Brief:
Please reproduce exactly the lines that begin the listing below, up to and including the line where "From S2P Require Import Prelude Monad." occurs.

BEGIN

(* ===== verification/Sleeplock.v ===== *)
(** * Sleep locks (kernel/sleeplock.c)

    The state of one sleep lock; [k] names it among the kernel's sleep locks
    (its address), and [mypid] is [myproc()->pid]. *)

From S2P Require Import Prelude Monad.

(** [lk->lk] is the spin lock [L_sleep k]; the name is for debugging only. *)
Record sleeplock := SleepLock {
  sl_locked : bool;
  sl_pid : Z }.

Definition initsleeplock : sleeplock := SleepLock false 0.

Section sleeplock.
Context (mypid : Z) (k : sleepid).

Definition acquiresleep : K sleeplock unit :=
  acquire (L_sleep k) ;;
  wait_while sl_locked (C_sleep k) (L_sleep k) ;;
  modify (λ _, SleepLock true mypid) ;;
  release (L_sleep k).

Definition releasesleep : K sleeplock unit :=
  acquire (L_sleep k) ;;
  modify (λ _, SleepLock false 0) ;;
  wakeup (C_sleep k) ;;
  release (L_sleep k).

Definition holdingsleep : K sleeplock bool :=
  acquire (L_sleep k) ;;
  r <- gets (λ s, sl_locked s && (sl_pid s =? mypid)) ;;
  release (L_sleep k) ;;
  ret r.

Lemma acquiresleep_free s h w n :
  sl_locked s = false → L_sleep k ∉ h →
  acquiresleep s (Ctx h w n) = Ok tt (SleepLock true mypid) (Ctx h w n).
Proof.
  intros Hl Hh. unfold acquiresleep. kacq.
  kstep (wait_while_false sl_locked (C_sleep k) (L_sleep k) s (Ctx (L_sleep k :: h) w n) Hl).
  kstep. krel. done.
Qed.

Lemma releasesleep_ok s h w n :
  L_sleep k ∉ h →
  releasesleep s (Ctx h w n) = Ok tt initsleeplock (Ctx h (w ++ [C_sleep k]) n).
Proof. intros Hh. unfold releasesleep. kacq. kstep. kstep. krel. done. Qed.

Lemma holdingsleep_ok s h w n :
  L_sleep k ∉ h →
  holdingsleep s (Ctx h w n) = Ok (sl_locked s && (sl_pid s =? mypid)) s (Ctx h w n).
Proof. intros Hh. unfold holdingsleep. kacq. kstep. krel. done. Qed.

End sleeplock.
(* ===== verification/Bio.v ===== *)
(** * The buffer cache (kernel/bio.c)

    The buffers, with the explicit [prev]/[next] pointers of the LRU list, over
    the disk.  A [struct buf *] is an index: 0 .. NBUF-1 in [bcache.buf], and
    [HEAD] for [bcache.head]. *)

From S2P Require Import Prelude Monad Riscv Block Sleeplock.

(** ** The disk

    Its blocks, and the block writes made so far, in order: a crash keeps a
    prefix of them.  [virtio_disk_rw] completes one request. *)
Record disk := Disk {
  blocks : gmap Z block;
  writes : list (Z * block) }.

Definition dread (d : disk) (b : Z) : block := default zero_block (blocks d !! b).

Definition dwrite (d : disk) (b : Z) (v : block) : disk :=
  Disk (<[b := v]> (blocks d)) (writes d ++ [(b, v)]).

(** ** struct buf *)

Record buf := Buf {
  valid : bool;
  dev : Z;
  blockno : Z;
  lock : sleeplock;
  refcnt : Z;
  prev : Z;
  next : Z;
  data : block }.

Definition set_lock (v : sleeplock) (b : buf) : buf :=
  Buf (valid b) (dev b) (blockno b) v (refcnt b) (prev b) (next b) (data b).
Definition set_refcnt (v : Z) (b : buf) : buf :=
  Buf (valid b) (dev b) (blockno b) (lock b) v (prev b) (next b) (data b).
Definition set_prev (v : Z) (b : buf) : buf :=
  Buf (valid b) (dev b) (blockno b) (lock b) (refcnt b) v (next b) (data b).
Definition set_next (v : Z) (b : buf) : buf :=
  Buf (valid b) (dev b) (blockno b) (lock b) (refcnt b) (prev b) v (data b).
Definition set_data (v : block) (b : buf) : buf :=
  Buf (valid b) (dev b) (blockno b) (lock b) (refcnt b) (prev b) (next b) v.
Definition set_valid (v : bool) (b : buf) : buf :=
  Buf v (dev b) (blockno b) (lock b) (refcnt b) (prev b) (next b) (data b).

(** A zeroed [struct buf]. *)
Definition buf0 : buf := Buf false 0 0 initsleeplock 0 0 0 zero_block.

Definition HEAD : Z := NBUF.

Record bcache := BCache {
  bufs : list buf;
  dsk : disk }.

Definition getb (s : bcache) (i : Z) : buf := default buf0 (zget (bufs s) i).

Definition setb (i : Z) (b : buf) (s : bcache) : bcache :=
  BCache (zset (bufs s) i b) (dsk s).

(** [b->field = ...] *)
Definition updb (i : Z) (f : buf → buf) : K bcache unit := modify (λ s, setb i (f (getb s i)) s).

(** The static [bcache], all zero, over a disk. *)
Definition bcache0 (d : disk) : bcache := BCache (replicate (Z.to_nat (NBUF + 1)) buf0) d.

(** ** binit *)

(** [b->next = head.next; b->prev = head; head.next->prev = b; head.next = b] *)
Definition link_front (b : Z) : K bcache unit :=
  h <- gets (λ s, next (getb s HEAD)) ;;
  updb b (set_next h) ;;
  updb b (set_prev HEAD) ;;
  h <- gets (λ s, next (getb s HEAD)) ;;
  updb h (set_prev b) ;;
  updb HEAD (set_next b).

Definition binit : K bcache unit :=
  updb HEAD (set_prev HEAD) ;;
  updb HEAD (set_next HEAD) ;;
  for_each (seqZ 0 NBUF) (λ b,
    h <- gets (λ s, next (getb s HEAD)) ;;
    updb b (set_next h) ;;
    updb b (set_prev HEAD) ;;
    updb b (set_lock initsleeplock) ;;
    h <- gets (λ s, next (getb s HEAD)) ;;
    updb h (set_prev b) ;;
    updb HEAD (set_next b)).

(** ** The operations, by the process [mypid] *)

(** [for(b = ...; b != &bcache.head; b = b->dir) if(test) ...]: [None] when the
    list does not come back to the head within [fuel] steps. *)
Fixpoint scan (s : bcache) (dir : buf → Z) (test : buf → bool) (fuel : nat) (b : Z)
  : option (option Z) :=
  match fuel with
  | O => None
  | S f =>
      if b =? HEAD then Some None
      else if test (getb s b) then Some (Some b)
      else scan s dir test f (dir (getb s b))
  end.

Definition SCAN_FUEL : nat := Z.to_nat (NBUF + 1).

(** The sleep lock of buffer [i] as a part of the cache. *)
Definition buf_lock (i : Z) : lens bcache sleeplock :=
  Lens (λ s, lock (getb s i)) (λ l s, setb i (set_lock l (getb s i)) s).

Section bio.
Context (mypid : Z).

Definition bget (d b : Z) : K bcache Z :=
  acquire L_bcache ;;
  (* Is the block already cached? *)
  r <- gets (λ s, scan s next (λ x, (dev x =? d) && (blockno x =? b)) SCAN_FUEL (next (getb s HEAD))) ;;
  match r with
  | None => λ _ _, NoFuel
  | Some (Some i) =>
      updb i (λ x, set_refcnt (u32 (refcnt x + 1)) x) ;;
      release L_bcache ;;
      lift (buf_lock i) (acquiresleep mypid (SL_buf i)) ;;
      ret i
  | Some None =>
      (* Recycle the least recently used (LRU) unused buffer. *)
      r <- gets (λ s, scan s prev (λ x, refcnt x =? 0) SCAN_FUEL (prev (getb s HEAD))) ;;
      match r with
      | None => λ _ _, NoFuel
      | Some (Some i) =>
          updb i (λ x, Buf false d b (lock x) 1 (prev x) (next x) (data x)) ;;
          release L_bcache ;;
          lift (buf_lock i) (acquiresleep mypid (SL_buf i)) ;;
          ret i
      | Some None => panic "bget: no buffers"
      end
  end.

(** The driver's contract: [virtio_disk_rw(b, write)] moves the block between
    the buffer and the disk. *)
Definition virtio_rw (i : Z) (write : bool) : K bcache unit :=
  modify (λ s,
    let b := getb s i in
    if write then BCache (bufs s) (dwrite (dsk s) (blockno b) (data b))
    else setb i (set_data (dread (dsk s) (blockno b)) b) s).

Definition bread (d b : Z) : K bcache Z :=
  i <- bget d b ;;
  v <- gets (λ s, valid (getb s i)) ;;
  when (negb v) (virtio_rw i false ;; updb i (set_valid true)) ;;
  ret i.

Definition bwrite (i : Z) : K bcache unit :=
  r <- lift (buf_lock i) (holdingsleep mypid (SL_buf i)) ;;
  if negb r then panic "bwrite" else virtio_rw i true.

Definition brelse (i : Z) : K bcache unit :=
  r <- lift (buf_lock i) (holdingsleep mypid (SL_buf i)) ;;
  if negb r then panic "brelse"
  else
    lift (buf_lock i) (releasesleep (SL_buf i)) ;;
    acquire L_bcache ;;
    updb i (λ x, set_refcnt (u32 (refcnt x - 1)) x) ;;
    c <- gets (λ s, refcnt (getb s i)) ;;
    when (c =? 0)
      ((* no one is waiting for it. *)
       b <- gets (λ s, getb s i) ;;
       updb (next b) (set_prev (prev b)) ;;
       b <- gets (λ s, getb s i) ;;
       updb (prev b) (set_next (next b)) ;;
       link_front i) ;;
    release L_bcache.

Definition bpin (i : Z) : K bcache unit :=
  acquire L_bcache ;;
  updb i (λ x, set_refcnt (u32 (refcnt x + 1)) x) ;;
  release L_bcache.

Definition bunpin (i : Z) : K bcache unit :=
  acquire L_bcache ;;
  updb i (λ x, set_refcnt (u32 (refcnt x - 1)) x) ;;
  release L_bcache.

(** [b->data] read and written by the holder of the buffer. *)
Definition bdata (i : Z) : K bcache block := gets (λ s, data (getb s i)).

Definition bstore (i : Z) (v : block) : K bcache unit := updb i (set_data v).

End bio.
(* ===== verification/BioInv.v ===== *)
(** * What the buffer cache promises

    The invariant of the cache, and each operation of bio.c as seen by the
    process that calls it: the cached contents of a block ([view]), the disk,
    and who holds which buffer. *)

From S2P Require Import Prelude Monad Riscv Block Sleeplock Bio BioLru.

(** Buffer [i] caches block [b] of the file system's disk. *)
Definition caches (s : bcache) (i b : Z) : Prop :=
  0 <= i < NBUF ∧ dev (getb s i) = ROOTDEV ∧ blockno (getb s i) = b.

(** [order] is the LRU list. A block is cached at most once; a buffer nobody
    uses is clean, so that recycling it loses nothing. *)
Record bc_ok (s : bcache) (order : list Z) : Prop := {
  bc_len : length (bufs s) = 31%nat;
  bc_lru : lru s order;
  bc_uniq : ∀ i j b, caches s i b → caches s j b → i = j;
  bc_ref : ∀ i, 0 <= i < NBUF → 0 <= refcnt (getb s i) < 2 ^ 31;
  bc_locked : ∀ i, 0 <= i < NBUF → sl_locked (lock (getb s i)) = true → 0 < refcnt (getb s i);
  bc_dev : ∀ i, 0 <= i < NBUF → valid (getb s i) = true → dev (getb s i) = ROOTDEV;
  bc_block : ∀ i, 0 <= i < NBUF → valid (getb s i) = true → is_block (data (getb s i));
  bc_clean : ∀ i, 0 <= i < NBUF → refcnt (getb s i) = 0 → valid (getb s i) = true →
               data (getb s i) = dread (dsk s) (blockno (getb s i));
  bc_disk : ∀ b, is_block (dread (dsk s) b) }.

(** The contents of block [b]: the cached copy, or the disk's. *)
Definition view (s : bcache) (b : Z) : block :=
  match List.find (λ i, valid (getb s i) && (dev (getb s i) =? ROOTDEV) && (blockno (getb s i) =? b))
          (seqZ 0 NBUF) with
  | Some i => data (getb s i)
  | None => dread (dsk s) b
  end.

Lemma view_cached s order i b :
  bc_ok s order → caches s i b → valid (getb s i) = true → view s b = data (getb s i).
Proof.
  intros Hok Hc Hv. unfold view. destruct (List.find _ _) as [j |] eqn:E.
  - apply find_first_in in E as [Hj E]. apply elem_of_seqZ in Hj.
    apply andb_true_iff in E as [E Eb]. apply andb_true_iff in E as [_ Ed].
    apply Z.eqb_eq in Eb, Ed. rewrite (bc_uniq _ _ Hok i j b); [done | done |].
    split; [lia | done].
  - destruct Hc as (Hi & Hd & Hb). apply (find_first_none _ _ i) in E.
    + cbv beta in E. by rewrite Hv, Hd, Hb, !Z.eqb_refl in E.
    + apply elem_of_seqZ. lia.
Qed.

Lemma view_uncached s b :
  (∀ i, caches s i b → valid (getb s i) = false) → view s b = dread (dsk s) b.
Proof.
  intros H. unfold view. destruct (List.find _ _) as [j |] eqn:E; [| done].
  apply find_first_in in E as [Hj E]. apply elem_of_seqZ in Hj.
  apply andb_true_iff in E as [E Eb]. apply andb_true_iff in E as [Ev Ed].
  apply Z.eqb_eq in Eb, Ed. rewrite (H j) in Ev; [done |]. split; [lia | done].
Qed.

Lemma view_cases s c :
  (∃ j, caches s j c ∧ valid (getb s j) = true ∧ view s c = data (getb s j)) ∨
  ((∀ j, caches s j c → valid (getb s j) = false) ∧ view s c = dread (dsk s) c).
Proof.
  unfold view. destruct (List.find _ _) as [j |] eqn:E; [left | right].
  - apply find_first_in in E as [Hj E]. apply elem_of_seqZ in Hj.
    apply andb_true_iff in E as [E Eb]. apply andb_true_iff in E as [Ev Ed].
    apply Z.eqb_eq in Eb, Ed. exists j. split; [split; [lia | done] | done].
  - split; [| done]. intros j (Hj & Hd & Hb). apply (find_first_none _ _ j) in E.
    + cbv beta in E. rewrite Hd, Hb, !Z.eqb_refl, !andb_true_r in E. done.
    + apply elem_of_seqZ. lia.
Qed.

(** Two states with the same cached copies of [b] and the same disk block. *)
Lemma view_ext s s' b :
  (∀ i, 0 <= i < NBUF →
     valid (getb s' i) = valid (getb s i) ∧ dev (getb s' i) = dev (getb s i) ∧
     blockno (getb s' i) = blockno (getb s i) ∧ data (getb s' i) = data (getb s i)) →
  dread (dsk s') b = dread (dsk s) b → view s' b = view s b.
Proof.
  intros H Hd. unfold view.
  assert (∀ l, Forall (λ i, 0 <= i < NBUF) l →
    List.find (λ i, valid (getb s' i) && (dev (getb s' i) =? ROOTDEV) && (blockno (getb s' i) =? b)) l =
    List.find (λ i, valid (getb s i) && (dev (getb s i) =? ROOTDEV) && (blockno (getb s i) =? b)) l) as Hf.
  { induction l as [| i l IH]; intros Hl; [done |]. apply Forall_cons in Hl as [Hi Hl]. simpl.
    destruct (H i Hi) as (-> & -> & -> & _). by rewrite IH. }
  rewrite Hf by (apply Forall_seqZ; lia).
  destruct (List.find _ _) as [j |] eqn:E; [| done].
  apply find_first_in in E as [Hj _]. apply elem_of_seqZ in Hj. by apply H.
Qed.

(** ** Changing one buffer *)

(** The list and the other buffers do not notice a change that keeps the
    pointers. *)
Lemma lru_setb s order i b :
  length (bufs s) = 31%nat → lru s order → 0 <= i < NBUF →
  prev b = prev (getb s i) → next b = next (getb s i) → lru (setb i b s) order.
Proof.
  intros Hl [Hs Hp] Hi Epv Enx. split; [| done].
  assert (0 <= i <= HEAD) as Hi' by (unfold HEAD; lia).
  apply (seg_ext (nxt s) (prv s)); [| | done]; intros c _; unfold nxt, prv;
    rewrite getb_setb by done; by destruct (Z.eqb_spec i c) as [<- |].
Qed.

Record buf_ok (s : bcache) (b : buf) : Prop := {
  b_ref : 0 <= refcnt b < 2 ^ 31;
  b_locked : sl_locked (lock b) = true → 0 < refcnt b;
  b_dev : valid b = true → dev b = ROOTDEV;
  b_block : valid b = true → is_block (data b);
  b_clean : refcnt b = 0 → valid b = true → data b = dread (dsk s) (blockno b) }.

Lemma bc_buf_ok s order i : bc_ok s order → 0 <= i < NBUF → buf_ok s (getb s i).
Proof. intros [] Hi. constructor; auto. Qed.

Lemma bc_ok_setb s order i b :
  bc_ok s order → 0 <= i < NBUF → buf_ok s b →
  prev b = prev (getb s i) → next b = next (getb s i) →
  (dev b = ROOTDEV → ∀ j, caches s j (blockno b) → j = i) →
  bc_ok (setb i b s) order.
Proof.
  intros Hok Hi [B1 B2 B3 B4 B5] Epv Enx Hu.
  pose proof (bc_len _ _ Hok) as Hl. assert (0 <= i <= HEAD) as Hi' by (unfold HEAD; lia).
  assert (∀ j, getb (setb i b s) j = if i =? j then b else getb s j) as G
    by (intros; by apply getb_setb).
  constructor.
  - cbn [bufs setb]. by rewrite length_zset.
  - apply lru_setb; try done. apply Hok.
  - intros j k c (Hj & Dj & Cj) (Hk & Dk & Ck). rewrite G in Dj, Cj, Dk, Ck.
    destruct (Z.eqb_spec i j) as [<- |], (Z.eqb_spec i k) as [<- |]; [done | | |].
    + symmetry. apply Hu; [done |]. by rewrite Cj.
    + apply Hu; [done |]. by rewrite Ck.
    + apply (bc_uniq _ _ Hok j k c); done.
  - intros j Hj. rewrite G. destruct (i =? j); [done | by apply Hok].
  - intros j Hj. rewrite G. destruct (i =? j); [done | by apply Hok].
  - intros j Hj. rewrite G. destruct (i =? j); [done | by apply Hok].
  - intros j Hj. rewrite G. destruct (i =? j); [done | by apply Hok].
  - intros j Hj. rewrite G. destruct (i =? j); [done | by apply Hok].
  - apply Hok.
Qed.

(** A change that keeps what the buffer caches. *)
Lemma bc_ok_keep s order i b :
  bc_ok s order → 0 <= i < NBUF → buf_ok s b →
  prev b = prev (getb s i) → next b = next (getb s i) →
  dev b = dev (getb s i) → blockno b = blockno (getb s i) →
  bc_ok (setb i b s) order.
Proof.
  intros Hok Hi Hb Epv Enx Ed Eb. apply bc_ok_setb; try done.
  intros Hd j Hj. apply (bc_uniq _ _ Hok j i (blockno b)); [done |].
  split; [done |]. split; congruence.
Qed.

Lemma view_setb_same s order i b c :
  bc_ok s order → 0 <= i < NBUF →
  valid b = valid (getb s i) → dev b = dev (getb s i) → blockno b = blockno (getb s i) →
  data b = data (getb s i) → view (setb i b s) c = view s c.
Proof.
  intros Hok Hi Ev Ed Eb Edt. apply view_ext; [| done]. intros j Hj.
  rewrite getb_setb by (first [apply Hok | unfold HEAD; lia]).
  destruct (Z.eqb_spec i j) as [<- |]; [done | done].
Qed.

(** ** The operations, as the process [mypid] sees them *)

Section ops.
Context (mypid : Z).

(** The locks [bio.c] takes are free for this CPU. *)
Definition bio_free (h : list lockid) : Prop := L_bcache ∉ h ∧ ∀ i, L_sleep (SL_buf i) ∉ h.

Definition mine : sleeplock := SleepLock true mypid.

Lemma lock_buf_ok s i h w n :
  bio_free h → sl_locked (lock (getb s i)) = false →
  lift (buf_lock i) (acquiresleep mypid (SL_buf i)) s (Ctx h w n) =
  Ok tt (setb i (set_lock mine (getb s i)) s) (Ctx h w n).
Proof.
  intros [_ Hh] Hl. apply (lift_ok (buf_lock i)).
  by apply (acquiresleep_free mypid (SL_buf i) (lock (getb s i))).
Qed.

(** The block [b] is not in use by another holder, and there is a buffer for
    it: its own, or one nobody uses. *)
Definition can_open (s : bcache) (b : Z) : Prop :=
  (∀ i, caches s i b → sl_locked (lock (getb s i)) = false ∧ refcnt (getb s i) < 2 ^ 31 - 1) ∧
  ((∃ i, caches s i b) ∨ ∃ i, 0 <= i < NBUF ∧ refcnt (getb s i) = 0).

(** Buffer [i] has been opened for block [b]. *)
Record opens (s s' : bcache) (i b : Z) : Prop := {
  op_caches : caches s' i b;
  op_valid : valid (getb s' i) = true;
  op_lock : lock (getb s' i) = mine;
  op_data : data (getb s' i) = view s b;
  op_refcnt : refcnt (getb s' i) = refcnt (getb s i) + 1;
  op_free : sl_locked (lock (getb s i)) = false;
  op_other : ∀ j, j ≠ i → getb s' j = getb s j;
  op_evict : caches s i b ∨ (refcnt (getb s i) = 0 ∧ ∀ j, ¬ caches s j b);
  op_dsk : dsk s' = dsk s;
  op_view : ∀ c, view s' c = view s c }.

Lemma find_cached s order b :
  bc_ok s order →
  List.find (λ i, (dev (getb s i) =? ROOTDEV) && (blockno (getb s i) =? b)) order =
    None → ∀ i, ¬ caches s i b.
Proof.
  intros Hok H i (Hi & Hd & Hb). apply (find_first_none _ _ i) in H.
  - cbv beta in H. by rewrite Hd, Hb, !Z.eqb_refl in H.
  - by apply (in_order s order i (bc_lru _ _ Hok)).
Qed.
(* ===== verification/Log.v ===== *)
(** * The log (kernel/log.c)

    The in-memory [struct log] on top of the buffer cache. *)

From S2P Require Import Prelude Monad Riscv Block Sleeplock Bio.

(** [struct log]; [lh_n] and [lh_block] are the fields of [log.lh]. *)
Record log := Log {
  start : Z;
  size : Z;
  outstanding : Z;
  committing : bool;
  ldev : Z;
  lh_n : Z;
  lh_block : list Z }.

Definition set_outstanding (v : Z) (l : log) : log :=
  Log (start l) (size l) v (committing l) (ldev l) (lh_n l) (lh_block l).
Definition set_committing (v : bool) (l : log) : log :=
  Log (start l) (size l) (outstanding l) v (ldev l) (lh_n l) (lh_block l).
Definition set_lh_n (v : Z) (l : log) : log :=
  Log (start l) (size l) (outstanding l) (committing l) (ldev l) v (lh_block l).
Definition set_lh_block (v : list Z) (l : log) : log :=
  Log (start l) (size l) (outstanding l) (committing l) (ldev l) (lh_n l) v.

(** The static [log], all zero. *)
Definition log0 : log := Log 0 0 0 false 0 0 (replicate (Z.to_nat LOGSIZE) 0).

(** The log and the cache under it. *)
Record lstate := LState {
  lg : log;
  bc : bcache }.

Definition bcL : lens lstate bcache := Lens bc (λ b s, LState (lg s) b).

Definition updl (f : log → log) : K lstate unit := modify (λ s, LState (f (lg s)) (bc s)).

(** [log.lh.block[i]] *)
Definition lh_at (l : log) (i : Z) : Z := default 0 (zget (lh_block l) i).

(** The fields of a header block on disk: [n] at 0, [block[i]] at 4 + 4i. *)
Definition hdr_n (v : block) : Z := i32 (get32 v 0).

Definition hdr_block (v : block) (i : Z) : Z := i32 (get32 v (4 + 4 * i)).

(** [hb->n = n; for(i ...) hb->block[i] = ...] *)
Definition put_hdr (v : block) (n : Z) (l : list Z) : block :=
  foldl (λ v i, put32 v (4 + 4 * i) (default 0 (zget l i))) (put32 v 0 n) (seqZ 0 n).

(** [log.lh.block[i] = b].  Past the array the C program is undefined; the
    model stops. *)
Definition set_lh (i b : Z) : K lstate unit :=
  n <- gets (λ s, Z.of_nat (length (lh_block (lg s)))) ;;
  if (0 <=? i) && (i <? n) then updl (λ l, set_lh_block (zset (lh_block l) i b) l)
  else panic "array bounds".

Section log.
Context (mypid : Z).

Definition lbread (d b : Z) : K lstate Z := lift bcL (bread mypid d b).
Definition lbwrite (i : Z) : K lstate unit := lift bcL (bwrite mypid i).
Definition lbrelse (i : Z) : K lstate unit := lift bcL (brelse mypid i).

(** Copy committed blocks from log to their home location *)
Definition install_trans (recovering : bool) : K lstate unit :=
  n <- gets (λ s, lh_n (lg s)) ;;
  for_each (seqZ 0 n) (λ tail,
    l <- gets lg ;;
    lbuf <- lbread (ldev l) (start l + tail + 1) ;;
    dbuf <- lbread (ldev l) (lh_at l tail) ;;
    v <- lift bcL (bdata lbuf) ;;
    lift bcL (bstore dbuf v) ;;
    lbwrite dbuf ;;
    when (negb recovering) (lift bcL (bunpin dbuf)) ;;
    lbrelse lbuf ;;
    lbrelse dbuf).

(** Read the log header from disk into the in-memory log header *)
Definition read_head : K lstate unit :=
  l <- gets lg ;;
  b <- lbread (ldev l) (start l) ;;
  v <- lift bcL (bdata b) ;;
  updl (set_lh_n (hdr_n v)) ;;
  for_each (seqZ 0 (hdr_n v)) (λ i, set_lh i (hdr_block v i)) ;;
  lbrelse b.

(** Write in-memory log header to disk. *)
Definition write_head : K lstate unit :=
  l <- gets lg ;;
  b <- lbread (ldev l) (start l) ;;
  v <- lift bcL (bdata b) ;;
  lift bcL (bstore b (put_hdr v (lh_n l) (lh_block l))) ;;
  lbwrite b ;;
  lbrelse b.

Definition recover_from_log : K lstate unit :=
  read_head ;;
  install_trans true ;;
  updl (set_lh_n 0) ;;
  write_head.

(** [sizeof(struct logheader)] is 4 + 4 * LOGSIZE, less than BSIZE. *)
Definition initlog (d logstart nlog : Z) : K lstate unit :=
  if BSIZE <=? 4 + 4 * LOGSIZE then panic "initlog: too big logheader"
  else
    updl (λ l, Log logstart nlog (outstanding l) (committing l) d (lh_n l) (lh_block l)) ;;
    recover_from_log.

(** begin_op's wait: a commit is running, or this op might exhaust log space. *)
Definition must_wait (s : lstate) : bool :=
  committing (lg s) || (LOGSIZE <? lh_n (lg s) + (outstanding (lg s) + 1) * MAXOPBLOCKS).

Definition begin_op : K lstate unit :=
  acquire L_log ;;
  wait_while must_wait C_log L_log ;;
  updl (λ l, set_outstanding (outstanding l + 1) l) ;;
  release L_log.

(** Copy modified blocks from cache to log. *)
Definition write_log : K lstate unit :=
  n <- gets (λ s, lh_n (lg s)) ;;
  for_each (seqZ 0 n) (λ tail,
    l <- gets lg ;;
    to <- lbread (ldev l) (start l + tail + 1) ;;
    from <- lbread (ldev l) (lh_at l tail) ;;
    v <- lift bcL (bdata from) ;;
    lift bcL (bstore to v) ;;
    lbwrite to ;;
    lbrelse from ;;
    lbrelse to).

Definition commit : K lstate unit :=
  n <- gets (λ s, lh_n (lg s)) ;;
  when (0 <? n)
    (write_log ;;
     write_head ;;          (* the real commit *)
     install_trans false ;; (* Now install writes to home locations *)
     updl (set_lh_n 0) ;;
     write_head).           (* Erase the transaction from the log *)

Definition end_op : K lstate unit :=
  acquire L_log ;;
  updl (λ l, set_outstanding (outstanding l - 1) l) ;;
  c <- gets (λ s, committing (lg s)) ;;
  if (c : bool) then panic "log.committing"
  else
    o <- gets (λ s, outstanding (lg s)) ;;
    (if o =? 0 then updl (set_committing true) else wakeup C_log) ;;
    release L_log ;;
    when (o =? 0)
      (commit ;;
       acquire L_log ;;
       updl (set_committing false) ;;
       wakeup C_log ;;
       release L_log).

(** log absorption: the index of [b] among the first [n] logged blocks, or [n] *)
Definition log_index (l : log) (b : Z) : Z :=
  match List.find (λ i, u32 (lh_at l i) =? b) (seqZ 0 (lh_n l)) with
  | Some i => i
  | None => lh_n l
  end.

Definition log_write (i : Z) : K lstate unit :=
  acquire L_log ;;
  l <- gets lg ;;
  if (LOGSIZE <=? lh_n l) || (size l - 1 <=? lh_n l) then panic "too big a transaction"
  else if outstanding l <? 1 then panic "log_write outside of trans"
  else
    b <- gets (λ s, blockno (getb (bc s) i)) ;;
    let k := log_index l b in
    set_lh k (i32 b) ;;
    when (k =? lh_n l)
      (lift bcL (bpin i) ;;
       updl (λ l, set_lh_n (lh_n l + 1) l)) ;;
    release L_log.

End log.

END

Solution below:
(* ===== verification/Sleeplock.v ===== *)
(** * Sleep locks (kernel/sleeplock.c)

    The state of one sleep lock; [k] names it among the kernel's sleep locks
    (its address), and [mypid] is [myproc()->pid]. *)

From S2P Require Import Prelude Monad.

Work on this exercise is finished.